Film de 1970, suite lointaine de Greetings, Hi, Mom ! condense de manière foutraque et furieusement expérimentale tout ce qui va faire le style ultérieur de Brian de Palma, avec en prime une charge politique qu’on ne retrouvera pas chez lui de manière aussi frontale avant Redacted.
Comme le rappelle Samuel Blumenfeld en préface, co-auteur avec Laurent Vachaud d’un livre sur le réalisateur américain, Brian De Palma semble toujours pour le public français avoir débuté sa carrière avec sa période hitchcockienne. Sauf que De Palma avait déjà dix ans de cinéma derrière lui à la sortie de Sœurs de sang, millésime 1973. La reprise de Greetings en 2003 – jusqu’alors inédit en France – puis son édition DVD en 2008 avaient déjà permis de combler cette décennie manquante et de voir combien De Palma était un cinéaste profondément influencé par les années 1960, dans le choix de ses sujets, comme dans sa manière de filmer, bien plus en tout cas que ses concurrents directs, Coppola ou Scorsese.
La parution de Hi, Mom ! ne fait que renforcer cette impression. Il y a de la Nouvelle Vague chez De Palma. Beaucoup de Godard. Chez l’un comme l’autre, on retrouve cette propension à filmer l’amour comme une tragédie – parenthèse de bonheur destinée à se refermer –, cette même façon de mettre en scène les contestataires comme des gamins candides – jouant à la révolution comme on fait un croche-pied, parce que le grand soir n’arrivera jamais, impossible lui aussi. Il y a du sexe évidemment. Sa libération. Ou plutôt son mirage. On voit la projection d’un porno, qui n’est plus l’apanage de quelques initiés, mais devenu hype. Un sexe d’homme en plein cadre. Une vierge peu effarouchée. Des corps féminins dénudés réels ou peints. Des galipettes hors-cadre. Un gode rose. Son mode d’emploi fourni par un pharmacien zélé. Mais rien qui ne débouche sur autre chose que la reconstitution de la famille bourgeoise, enfants et machine à laver compris.
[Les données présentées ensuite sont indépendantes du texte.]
Lemma add_reference_step id i v b w : erased id w -> ident_get (fi_id i) w = Some i ->
  erased id (snd (add_reference i v b w)) /\ unnamed_since id w (snd (add_reference i v b w)).
Proof.
  intros He Hi. unfold add_reference. destruct (add_embedding v b (length v) i) as [i'|] eqn:E; [|split; [done|by apply unnamed_same]]. cbn.
  split; [by eapply erased_put; [..|eapply add_embedding_id]|by apply unnamed_same].
Qed.

Lemma erased_step id w o : erased id w -> erased id (face_step w o) /\ unnamed_since id w (face_step w o).
Proof.
  intros He. destruct o as [flag name consent days|flag id0 p|flag id0|flag id0 data|node_id batch|d]; cbn [face_step].
  - unfold create_identity. destruct flag; [|split; [done|by apply unnamed_same]]. cbn [negb]. case_bool_decide; [split; [done|by apply unnamed_same]|]. cbn.
    destruct He as [Hn He]. split; [|by apply unnamed_same]. split; [cbn; lia|]. intros i [Hi|Hi%list_elem_of_singleton]%elem_of_app Hid; [by apply He|]. subst i. cbn in Hid. lia.
  - apply with_identity_step; [done|]. intros i Hi. apply save_step; [done|by eapply ident_get_self|done].
  - apply with_identity_step; [done|]. intros i Hi. apply save_step; [done|by eapply ident_get_self|done].
  - apply with_identity_step; [done|]. intros i Hi. apply ident_get_self in Hi. destruct (fi_consent i); [|split; [done|by apply unnamed_same]]. cbn [negb].
    destruct data as [oid|emb backend].
    + unfold bind, gets. destruct (List.find _ _) as [ob|]; [by apply add_reference_step|split; [done|by apply unnamed_same]].
    + destruct emb as [| | | | |[|x l]|]; try (split; [done|by apply unnamed_same]). destruct backend as [b|]; [|split; [done|by apply unnamed_same]].
      case_bool_decide; [split; [done|by apply unnamed_same]|]. destruct (floats py_float (x :: l)) as [v| | |]; [by apply add_reference_step|split; [done|by apply unnamed_same]..].
  - destruct (face_ingest node_id batch w) as [[e|res] w'] eqn:E; cbn [snd]; [apply face_ingest_raises in E as ->; split; [done|by apply unnamed_same]|].
    apply face_ingest_leaves in E as (rows & Hok & _ & -> & _). split; [destruct He as [Hn He]; split; [cbn; lia|done]|].
    exists (number_obs (fw_next w) rows). split; [done|]. intros o Ho Hid.
    apply (number_obs_Forall (obs_ok node_id w) (fw_next w)) in Hok; [|intros; by apply obs_ok_id]. rewrite Forall_forall in Hok. apply Hok in Ho as [_ _ Ho].
    destruct (fo_identity o) as [[i n]|]; [|done]. injection Hid as ->. destruct Ho as (_ & ident & _ & Hi & _ & (Hin & Hdel & _) & _).
    by destruct (proj2 He ident Hin Hi) as [H _].
  - split; [by destruct He|by apply unnamed_same].
Qed.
En fait, De Palma est un cynique. À chaque valeur dite positive, il oppose son contraire. Pour aimer, il faut trahir. Pour inventer, il faut plagier. Pour filmer, il faut mentir. Pour lui, toute image est une déformation de la réalité, incapable par nature à la refléter pleine et entière, et ce qui fait paradoxalement sa valeur. Le cinéma du réel est une gageure. Même le documentaire est une fiction.
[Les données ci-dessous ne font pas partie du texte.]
(* ===== verification/Media.v ===== *)
(** * Recorded media

    src/server/view/api/playback.py, the playlist of service/playback_planner.py
    (build_m3u8) and the offload of renditions to encoder nodes
    (service/encode_offload.py, transcode_segment).

    The segment index is the Store, cameras, schedulers and tokens the world of Live;
    renditions on disk are a map.  Parameters: the container and the codec-independent
    facts of a file (whether it is MPEG-TS, its modification time), what makedirs, ffmpeg
    and a node answer ([Render]), the JPEG ffmpeg cuts, the text of an instant.
    Pictures are byte strings.  Conditional and range requests are left out. *)

From stdpp Require Import pretty.
From S2P Require Import Prelude PyStr Redis Permission Token Sessions Accounts Scheduler Guards Cameras Live Storage Playback.
Local Open Scope Z_scope.
Local Open Scope list_scope.

(** ** The playlist *)

(** ['%.3f' % (ms / 1000.0)] for [ms >= 0] *)
Definition seconds3 (ms : Z) : string :=
  let f := pretty (ms mod 1000) in
  pretty (ms / 1000) +:+ "." +:+ (if ms mod 1000 <? 10 then "00" else if ms mod 1000 <? 100 then "0" else "") +:+ f.
Definition shown_ms (s : Segment) : Z := or_Z (Some (sg_duration_ms s)) 10000.
(** [math.ceil(ms / 1000.0)], the largest of them, 10 when there is no segment *)
Definition ceil_seconds (ms : Z) : Z := - ((- ms) / 1000).
Definition target_duration (segs : list Segment) : Z :=
  match segs with [] => 10 | s :: r => foldl (fun m s => Z.max m (ceil_seconds (shown_ms s))) (ceil_seconds (shown_ms s)) r end.
Definition SEGMENT_URI : string := "/api/v1/playback/segments/".

Section Playlist.
Context (iso_utc : Z -> string).

Fixpoint playlist_entries (q : string) (prev_end : option Z) (segs : list Segment) : list string :=
  match segs with
  | [] => []
  | s :: r =>
      (match prev_end with Some e => if SEC <? sg_start_ts s - e then ["#EXT-X-DISCONTINUITY"%string] else [] | None => [] end) ++
      ["#EXT-X-PROGRAM-DATE-TIME:" +:+ iso_utc (sg_start_ts s); "#EXTINF:" +:+ seconds3 (shown_ms s) +:+ ","; SEGMENT_URI +:+ pretty (sg_id s) +:+ "/hls" +:+ q] ++
      playlist_entries q (Some (sg_end_ts s)) r
  end.
Definition build_m3u8 (camera_id start end_ : Z) (token : string) (transcode : bool) (t : Store) : list string :=
  let segs := get_range camera_id start end_ (Some "main"%string) t in
  let q := "?access_token=" +:+ token +:+ (if transcode then "&transcode=h264" else "") in
  ["#EXTM3U"; "#EXT-X-VERSION:3"; "#EXT-X-PLAYLIST-TYPE:VOD"; "#EXT-X-TARGETDURATION:" +:+ pretty (target_duration segs); "#EXT-X-MEDIA-SEQUENCE:0"]%string ++
  playlist_entries q None segs ++ ["#EXT-X-ENDLIST"%string].
End Playlist.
Comme le fait remarquer Jean Douchet en bonus, Hi, Mom ! est ainsi construit sur une série de séquences où l’arrière-plan nie le premier. Où la voix-off discorde avec son illustration. Où Robert De Niro a beau se travestir, Actor’s Studio oblige, en policier à matraque, forcément raciste, en héros du Vietnam, grande gueule cassée, il n’est que caricature, imposture, qui dévoile sa vérité dérisoire et factice à la dernière image, en saluant sa mère : « Hi, Mom !»
Il faut être clair. En soi, Hi, Mom ! est loin du chef d’œuvre, trop inconstant, se noyant dans une narration éclatée. Par contre, pour tout cinéphile, et notamment tout étudiant en cinéma qui se respecte, il s’agit d’un outil précieux, à la fois profession de foi vivifiante d’un artiste débutant et clef déterminante pour l’analyse d’un parcours cinématographique d’une rare densité.
Dans cette œuvre de jeunesse, se trouvent en effet tracées deux grandes lignes de force de De Palma réalisateur. Premièrement, toute personne est à la fois voyeur et vue, et le cinéma a porté cette évidence au rang d’art. Deuxièmement, aucun humain ne peut se placer dans le regard de l’Autre, mais le cinéma conjure cette règle inéluctable en en fantasmant la transgression.